Mas um lar normal raramente conta com mais de três ou quatro, principalmente
mulheres. Misturados à vida familiar, esses cativos não são maltratados. A
presença quase constante da esposa limita certos abusos do dono da casa. Não é
rara a dedicação recíproca, no caso da ama ou do “pedagogo” que acompanhou o
rapaz em seus passeios, zelando por sua educação e instrução. Toleram-se uniões
entre escravos de uma mesma casa, e a mãe escrava cria seu filho que, é certo,
desconhecerá a liberdade, tal como seus pais. A indústria e o artesanato
utilizam também o trabalho servil. Mas a maior empresa de que temos notícia,
uma fábrica de armas em tempo de guerra, não conta mais de 120 escravos. [...]
A oficina padrão, frequentemente representada em pinturas de vasos, é a do
artesão, ferreiro, fundidor ou ceramista, que trabalha juntamente com alguns
escravos. Entre esses e o senhor, a vida quotidiana e o trabalho comum estabelecem
relações marcadas por simpatia humana.
[...]
Assim, tende a diminuir a
barreira real entre os homens livres pobres e os escravos.
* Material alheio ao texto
(* ===== verification/Daemon.v ===== *)
(** src/core/journald-server.c: the items of a message and the fields the daemon adds
    to it.

    An item (struct iovec) points to memory that belongs to somebody: the datagram, the
    heap, a literal, or the stack frame of a function.  The model keeps what the item
    showed when it was made and where that is; a frame that is gone shows anything. *)
From S2P Require Import Prelude CString Memory Uuid JournalDef.

Definition LOG_INFO := 6.
Definition LOG_USER := 8.
Definition LOG_PRIMASK := 7.
Definition LOG_FACMASK := 1016.
Definition LOG_PRI (p : Z) : Z := Z.land p LOG_PRIMASK.
Definition LOG_FAC (p : Z) : Z := Z.shiftr (Z.land p LOG_FACMASK) 3.

Definition N_IOVEC_META_FIELDS := 20.
Definition N_IOVEC_KERNEL_FIELDS := 64.
Definition N_IOVEC_OBJECT_FIELDS := 11.

Inductive storage := DATAGRAM | HEAP | LITERAL | FRAME | RETURNED_FRAME.

#[export] Instance storage_eq_dec : EqDecision storage.
Proof. solve_decision. Defined.

Record iovec := mkIovec { iov_in : storage; iov_base : list Z }.

Record ucred := mkUcred { uc_pid : Z; uc_uid : Z; uc_gid : Z }.

Record timeval := mkTimeval { tv_sec : Z; tv_usec : Z }.

Definition USEC_INFINITY := u64_max.

Definition timeval_load (tv : timeval) : Z :=
  if (tv_sec tv =? -1) && (tv_usec tv =? -1) then USEC_INFINITY else
  if u64 (u64_max - tv_usec tv) / 1000000 <? u64 (tv_sec tv) then USEC_INFINITY else
  u64 (u64 (tv_sec tv) * 1000000 + u64 (tv_usec tv)).

(** What /proc answers about a process; [None] is an error. *)
Record Proc := mkProc {
  get_process_comm : Z -> option (list Z);
  get_process_exe : Z -> option (list Z);
  get_process_cmdline : Z -> option (list Z);
  get_process_uid : Z -> option Z;
  get_process_gid : Z -> option Z;
}.

(** "%u" and "%llu" *)
Definition format_u (v : Z) : list Z := decimal 20 v.

(** "%i" *)
Definition format_i (v : Z) : list Z := if v <? 0 then 45 :: decimal 20 (- v) else decimal 20 v.

(** IOVEC_SET_STRING of a string made from a prefix and a text in [st]. *)
Definition field_in (st : storage) (prefix : String.string) (s : list Z) : iovec := mkIovec st (txt prefix ++ s).

Definition field_of_option (st : storage) (prefix : String.string) (s : option (list Z)) : list iovec :=
  match s with Some s => [field_in st prefix s] | None => [] end.

(** A literal. *)
Definition literal (s : String.string) : iovec := mkIovec LITERAL (txt s).

Section Fields.
Context (proc : Proc).

(** The items dispatch_message_real stores; what they point to is on its stack. *)
Definition dispatch_message_real (uc : option ucred) : list iovec :=
  match uc with
  | None => []
  | Some c =>
      [field_in RETURNED_FRAME "_PID=" (format_u (uc_pid c));
       field_in RETURNED_FRAME "_UID=" (format_u (uc_uid c));
       field_in RETURNED_FRAME "_GID=" (format_u (uc_gid c))]
      ++ field_of_option RETURNED_FRAME "_COMM=" (get_process_comm proc (uc_pid c))
      ++ field_of_option RETURNED_FRAME "_EXE=" (get_process_exe proc (uc_pid c))
      ++ field_of_option RETURNED_FRAME "_CMDLINE=" (get_process_cmdline proc (uc_pid c))
  end.

(** The items dispatch_message_object stores, likewise. *)
Definition dispatch_message_object (object_pid : Z) : list iovec :=
  if object_pid =? 0 then [] else
  field_of_option RETURNED_FRAME "OBJECT_UID=" (format_u <$> get_process_uid proc object_pid)
  ++ field_of_option RETURNED_FRAME "OBJECT_GID=" (format_u <$> get_process_gid proc object_pid)
  ++ field_of_option RETURNED_FRAME "OBJECT_COMM=" (get_process_comm proc object_pid)
  ++ field_of_option RETURNED_FRAME "OBJECT_EXE=" (get_process_exe proc object_pid)
  ++ field_of_option RETURNED_FRAME "OBJECT_CMDLINE=" (get_process_cmdline proc object_pid).

End Fields.

(** The items dispatch_message stores. *)
Definition dispatch_message (boot_id hostname : list Z) (tv : option timeval) : list iovec :=
  match tv with
  | Some tv => [field_in RETURNED_FRAME "_SOURCE_REALTIME_TIMESTAMP=" (format_u (timeval_load tv))]
  | None => []
  end
  ++ (if uuid_is_null boot_id =? 0 then [field_in RETURNED_FRAME "_BOOT_ID=" (uuid_to_str boot_id)] else [])
  ++ (match cstring hostname with [] => [] | h => [field_in HEAP "_HOSTNAME=" h] end).

(** The calls by which the readers of messages act on the server. *)
Inductive call :=
| SERVER_DISPATCH_MESSAGE (items : list iovec) (m : Z) (uc : option ucred) (tv : option timeval) (priority : Z)
| FORWARD_SYSLOG_RAW (priority : Z) (buffer : list Z)
| SERVER_FORWARD_SYSLOG (priority : Z) (identifier : option (list Z)) (message : list Z) (uc : option ucred) (tv : option timeval)
| SERVER_FORWARD_CONSOLE (priority : Z) (identifier : option (list Z)) (message : list Z) (uc : option ucred)
| SERVER_DRIVER_MESSAGE (text : list Z).

(** greedy_realloc: the number of elements allocated afterwards; [None]: NULL. *)
Definition greedy_realloc (allocated need size : Z) : option Z :=
  if need <=? allocated then Some allocated else
  let newalloc := Z.max (u64 (need * 2)) (64 / size) in
  if u64 (newalloc * size) <? u64 (size * need) then None else Some newalloc.

(** * How many items there are *)

Lemma field_of_option_length st p s : (length (field_of_option st p s) <= 1)%nat.
Proof. destruct s; simpl; lia. Qed.

Lemma dispatch_message_real_length proc uc : (length (dispatch_message_real proc uc) <= 6)%nat.
Proof.
  destruct uc; simpl; [|lia]. rewrite !length_app.
  repeat match goal with |- context [length (field_of_option ?a ?b ?c)] =>
    lazymatch goal with H : (length (field_of_option a b c) <= 1)%nat |- _ => fail | _ => pose proof (field_of_option_length a b c) end end. lia.
Qed.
Esses usam apenas os
cabelos um pouco mais curtos, não se distinguem por qualquer traje especial, e
muitos são gregos puros que devem sua servidão exclusivamente aos azares da
guerra. [...] A lei os protege contra as brutalidades de terceiros e limita a
cinquenta açoites os castigos corporais a que os magistrados os podem condenar,
em caso de delito. Se tiverem motivos de queixa contra a crueldade de seus
senhores, podem refugiar-se em certos santuários e pedir para serem postos à
venda [...].
A população livre compreende, do
ponto de vista jurídico, duas categorias de pessoas: os metecos e os cidadãos.
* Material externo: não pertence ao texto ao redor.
(** C31 What a client sends is what the daemon hands to the journal.  The datagram that
    sd_journal_sendv makes of items with valid names, data with newlines and binary data
    included, is taken apart into one message with exactly these items in their order,
    the name of the program when the client gave no SYSLOG_IDENTIFIER, then the
    _TRANSPORT field and the fields of the daemon.  (How the items are freed after that
    is the subject of native_message_safe.)  At least one of the items must be
    free of newlines (or SYSLOG_IDENTIFIER be among them): otherwise sd_journal_sendv
    writes beyond its array. *)
Theorem sendv_received proc uninit fs fc uc tv name iov :
  iov <> [] -> Forall sendable iov -> (10 ∉ name) -> total (sent name iov) < 2 ^ 29 ->
  (Exists (fun i => 10 ∉ i) iov \/ existsb is_identifier iov = true) ->
  exists d forwarded items m priority pid freed,
    sd_journal_sendv name iov = Ok d
    /\ server_process_native_message proc uninit fs fc uc tv d
      = Ok (forwarded ++ [SERVER_DISPATCH_MESSAGE items m uc tv priority], freed)
    /\ Forall is_forward forwarded
    /\ map iov_base items = sent name iov ++ [txt "_TRANSPORT=journal"] ++ map iov_base (meta_items proc uc pid).
Proof.
  intros Hne Hs Hname Htotal Hex.
  assert (Forall sendable (sent name iov)) as Hsent.
  { unfold sent. apply Forall_app. split; [done|]. case_match; [done|]. constructor; [apply identifier_sendable|done]. }
  destruct (items_loop proc uninit uc tv (sent name iov) Hsent [] native0 0 native0_ok ltac:(lia))
    as (w & st & Hw & Hlen & _ & Hloop & Hst & Hok).
  assert (sd_journal_sendv name iov = Ok (concat w)) as Hd.
  { apply sendv_datagram; try done. intros v Hv. unfold sent in Htotal. rewrite total_app in Htotal.
    destruct (items_loop proc uninit uc tv iov Hs [] native0 0 native0_ok) as (v' & ? & Hv' & _ & Hfit & _);
      [pose proof (total_nonneg (if existsb is_identifier iov then [] else [txt "SYSLOG_IDENTIFIER=" ++ name])); lia|].
    rewrite Hv in Hv'. by injection Hv' as <-. }
  set (n := (S (length (concat w)) - length (sent name iov))%nat).
  specialize (Hloop n). replace (length (sent name iov) + n)%nat with (S (length (concat w))) in Hloop by lia.
  rewrite app_nil_r in Hloop. assert (native_loop proc uninit uc tv n [] st = Ok (st, [])) as Hend by (by destruct n).
  rewrite Hend in Hloop. simpl in Hst. pose proof (no_bound _ _ Hok) as [Hb1 Hb2].
  assert (0 < nt_n st) as Hn.
  { unfold nt_n. rewrite Hst. unfold zlen. rewrite length_map. unfold sent. rewrite length_app. destruct iov; [done|]. simpl. lia. }
  assert (nt_m st <> 0) as Hm.
  { destruct (no_room _ _ Hok) as [[_ E]|[? _]]; [|lia]. unfold nt_n in Hn. rewrite E in Hn. done. }
  destruct (dispatch_ok proc uc tv _ st [literal "_TRANSPORT=journal"] (nt_priority st) Hok Hm (or_intror eq_refl)) as [Hfit _].
  rewrite zlen_app in Hfit. pose proof (zlen_nonneg (meta_items proc uc (nt_object_pid st))).
  exists (concat w), (forwards fs fc uc tv st), ((nt_iovec st ++ [literal "_TRANSPORT=journal"]) ++ meta_items proc uc (nt_object_pid st)),
    (nt_m st), (nt_priority st), (nt_object_pid st). eexists.
  split; [done|]. split; [|split].
  - unfold server_process_native_message. rewrite Hloop. unfold native_finish. rewrite (proj2 (Z.leb_gt _ _)) by done.
    unfold fits. rewrite (proj2 (Z.leb_le (nt_n st + zlen [_]) _)) by (unfold nt_n; lia). simpl negb. cbv iota.
    cbv zeta. rewrite (proj2 (Z.ltb_ge ENTRY_SIZE_MAX _)).
    2:{ unfold nt_n. simpl nt_entry_size. simpl nt_iovec. rewrite zlen_app. fold (nt_n st). unfold zlen. simpl length.
        rewrite u64_small by (unfold is_u64; lia). unfold ENTRY_SIZE_MAX. lia. }
    unfold nt_n. simpl nt_iovec. simpl nt_m. simpl nt_object_pid. simpl nt_priority. fold (meta_items proc uc (nt_object_pid st)).
    rewrite (proj2 (Z.leb_le _ _)) by (rewrite zlen_app; lia). simpl negb. cbv iota. reflexivity.
  - unfold forwards. case_match; [|done]. apply Forall_app. split; [destruct fs|destruct fc]; repeat constructor.
  - rewrite !map_app, Hst, map_map. simpl. rewrite map_id. by rewrite <- app_assoc.
Qed.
Os primeiros são estrangeiros
domiciliados na cidade. Sob esse e outros nomes [...] encontram-se em quase
todas as cidades gregas, salvo em Esparta [...] e [...] nas cidades muito
atrasadas, de economia exclusivamente rural. Em parte alguma, tanto em valor
absoluto quanto em valor relativo, são tão numerosos como em Atenas, onde a
proporção é quase de um meteco para dois cidadãos [...]. Isso porque a reputação
artística e intelectual da cidade, bem como sua atividade econômica, atrai os
que se querem instruir ou tornar conhecidos, os homens de negócio
empreendedores, os profissionais laboriosos que procuram um ganha-pão.
Acolhidos com benevolente
hospitalidade, não se sentem humilhados por uma discriminação injuriosa. Excluídos
dos direitos políticos e também da propriedade imobiliária, pagando anualmente
uma taxa módica, são eles, de fato, no tocante ao resto, assimilados aos cidadãos,
sujeitos aos mesmos encargos militares e fiscais, gozando de grandes
facilidades para praticar seus cultos particulares, mas admitidos à celebração
das festas religiosas oficiais, protegidos, enfim, pela lei, em suas pessoas e
em seus bens.
Exercem as mais variadas profissões,
liberais, artesanais ou mercantis. Não há, por assim dizer, um artista, um
homem de letras ou de ciência que, sendo grego e não ateniense, não tenha
passado uma parte mais ou menos importante de sua vida em Atenas. [...] o que
constitui a glória e a prosperidade de Atenas é, em grande parte, obra dos
metecos.
AYMARD, André; AUBOYER, Jeannine.
O Oriente e a Grécia Antiga: o homem no
Oriente Próximo. Rio de Janeiro: Bertrand Brasil, 2003. p.189-194.
(História Geral das Civilizações, v. 2)
NOTA: O texto "A vida material e social na Grécia Antiga: as sociedades urbanas" não representa,
necessariamente, o pensamento deste blog. Foi publicado com o objetivo de
refletirmos sobre a construção do conhecimento histórico.